This is now my 10th week of unemployment. My previous record, if that's the way to describe it and I don't think it is, was 12 weeks. I fear a new record is about to be established unless someone offers me a job PDQ. And, as there is no sign of that in the offing, it will now be the New Year at least until I find something permanent to do. It will no doubt all sort itself out in time. It's that word 'time' - troublesome that word, lacks a precision in definition.

Today I've been shopping at Tescos and, after having swopped a few words with the very pleasant but English language challenged Polish check-out lady, have not spoken to anyone since 8.30. It's now 2pm. I feel I ought to make a sound just to check my voice is still working. I find it quite strange to spend so much time in silence. I'd have made a rubbish monk. Well apart from not being able to obey any pledge of chastity I'd have failed miserably on the vow of silence as well. I don't consider myself a naturally gregarious person, needing to be surrounded by loads of people all the time, but it is good to have a chat with one or two people during the day. I reckon the Postie will get nervous soon if, as soon as she delivers the letters, I metaphorically pounce on her and try and pass the time of day.
And that reminds me.

As a student I used to have a summer job as a driver for Advance Laundry in South Wales. This was a great job. I loved it. I drove a specially converted white Transit van, 2.0 litre diesel engine mind you, with an automatic gearbox. Very much a constant speed, variable noise sort of affair with it's very own waterfall into the cab during heavy rain. I'd set off at 8am daily with the van loaded with wicker hampers of laundry for hotels and pubs, racks of clothes for the well heeled of Abergavenny, Pontypool, Brecon and so on. I'd drop the clean and laundered clothes off and collect the soiled ones for return to base. What a great way to pass the summer, driving around the glorious Welsh countryside.
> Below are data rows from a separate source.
Lemma write_all_prefix inp bs rest ds : let T := inp ++ bs ++ rest in forall i s b, let r := write_all i bs ds s b in Forall (cell_at T (length inp) s) ds ->
  Forall (cell_at T (length (inp ++ bs)) r.1.2) r.1.1 /\ (forall name q, holds_to T q s name -> holds_to T q r.1.2 name).
Proof.
  intros T. assert (forall q s s' d, (forall name q, holds_to T q s name -> holds_to T q s' name) -> cell_at T q s d -> cell_at T q s' d) as Hc.
  { intros q s s' d Hm. destruct d as [| |[|n pos]]; cbn [cell_at]; [done|done|done|]. intros [? ?]. auto. }
  induction ds as [|d ds IH]; intros i s b r; subst r; cbn [write_all]; [done|]. intros [Hd Hds]%Forall_cons. pose proof (write_cell_prefix inp bs rest i d s b Hd) as [H1 H2]. fold T in H1, H2.
  destruct (write_cell _ _ _ _ _) as [[d' s'] b']. cbn [fst snd] in *. specialize (IH (i + 1) s' b'). cbv zeta in IH. destruct IH as [H3 H4]; [eapply Forall_impl; [exact Hds|]; intros x; by apply Hc|].
  destruct (write_all _ _ _ _ _) as [[ds' s''] b'']. cbn [fst snd] in *. split; [constructor; [by apply (Hc _ s')|done]|auto].
Qed.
I had the small town of Blaenavon on my route. Hilly it was in places. In fact so hilly that my Transit would not go up some roads - there would come a point where the engine would be revving, the automatic gearbox would be turning but the wheels wouldn't and the vehicle would be in stasis - going neither up nor down. There would always be a girl watching disdainfully. There I had two elderly gentlemen as customers who sent in two shirt collars each a fortnight to be laundered. And when I went to deliver them two weeks later both would pounce on me and try to chat about anything, anything at all, and try to get me to stop and have a drink of squash, ' Such a hot day you must be parched walking up that steep road?' I would, as an unsophisticated teenager, do my level best not to get bogged down in the conversation and leave as soon as I could without being rude - but of course I realise now, after all these years, that they were just very lonely and I was probably one of the few people that they saw during the week. Both lived up a very steep hill so it wasn't the sort of place you might casually stroll past. Crampons, pitons, oxygen and ropes were needed plus a Base camp. Their wives had died and they had no phones. How sad in retrospect that I couldn't, wouldn't chat for just a while. What little difference would have made to my day - 20 minutes later returning to base? What a difference it would have made to theirs.
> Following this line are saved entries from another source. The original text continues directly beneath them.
(* ===== verification/EchoKernel.v ===== *)
(** * The echo server in the kernel: os_lesson/echo/k_server/server.c

    A table of ten clients, each with a mode; messages are sent back in upper case,
    in lower case or as they are, and a file of /proc sets the modes.  The handlers
    run one after another here: those of two clients, which the code
    interleaves between its uses of the mutex, are not mixed.  toupper and tolower of the kernel
    are arguments, its sscanf and simple_strtol are as documented, for white space of ASCII; the
    messages it prints are unread out. *)

From S2P Require Import Prelude Arrays CStrings XStrtol.
Open Scope Z_scope.

Definition BUF_SIZE : Z := 1024.
Definition CLIENTS : Z := 10.
Definition PROCFS_MAX_SIZE : Z := 1024.
Definition QUIT : list Z := bytes "quit".
Definition UPPER : list Z := bytes "upper".
Definition LOWER : list Z := bytes "lower".

(** The field [client_cnt] of the struct is never used. *)
Record server_info := ServerInfo { client_id : Z; mode : list Z }.
#[export] Instance server_info_inhabited : Inhabited server_info := populate (ServerInfo 0 []).

Record server := Server {
  info : list server_info;
  char_cnt : Z;
  client_cnt : Z;
  len_check : bool;
  procfs_buffer_size : Z;
  gMode : list Z;
  procfs_buffer : list Z }.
The house is not quiet during the day. It creaks and groans and moves and whispers. All sorts of noises come from it. I don't mean the electrical hum of the freezer/fridge or so on, but the other noises. During the summer I don't think I hear them so much. The windows are open, you can hear the traffic, people walking past outside, music from the boys if they are around. In Winter the house is hermetically sealed behind three layers of glass, the traffic is muted to just a swish on the road. But the rest of the house lives. There's a lot of wood in the house and it's always on the move, shrinking with the cold and change in moisture and then altering again as the heating comes on. Sometimes it is a if some little thing is moving around in various places, like tiny footsteps or a change in air pressure. Not that I'm paranoid of course. No really I'm not, but the house y'know, is just noisy and sometimes I can't figure out just where that noise is coming from. And just what's making it. But I prefer the summer if I'm going to be unemployed (and it seems I am). I find winter a real constriction. The cold and poor weather keeping you in and around the house - I want to be outside but not when the rain is coming in horizontally with the temperature just above freezing. Having just read that I sound like some sort of psychotic Labrador.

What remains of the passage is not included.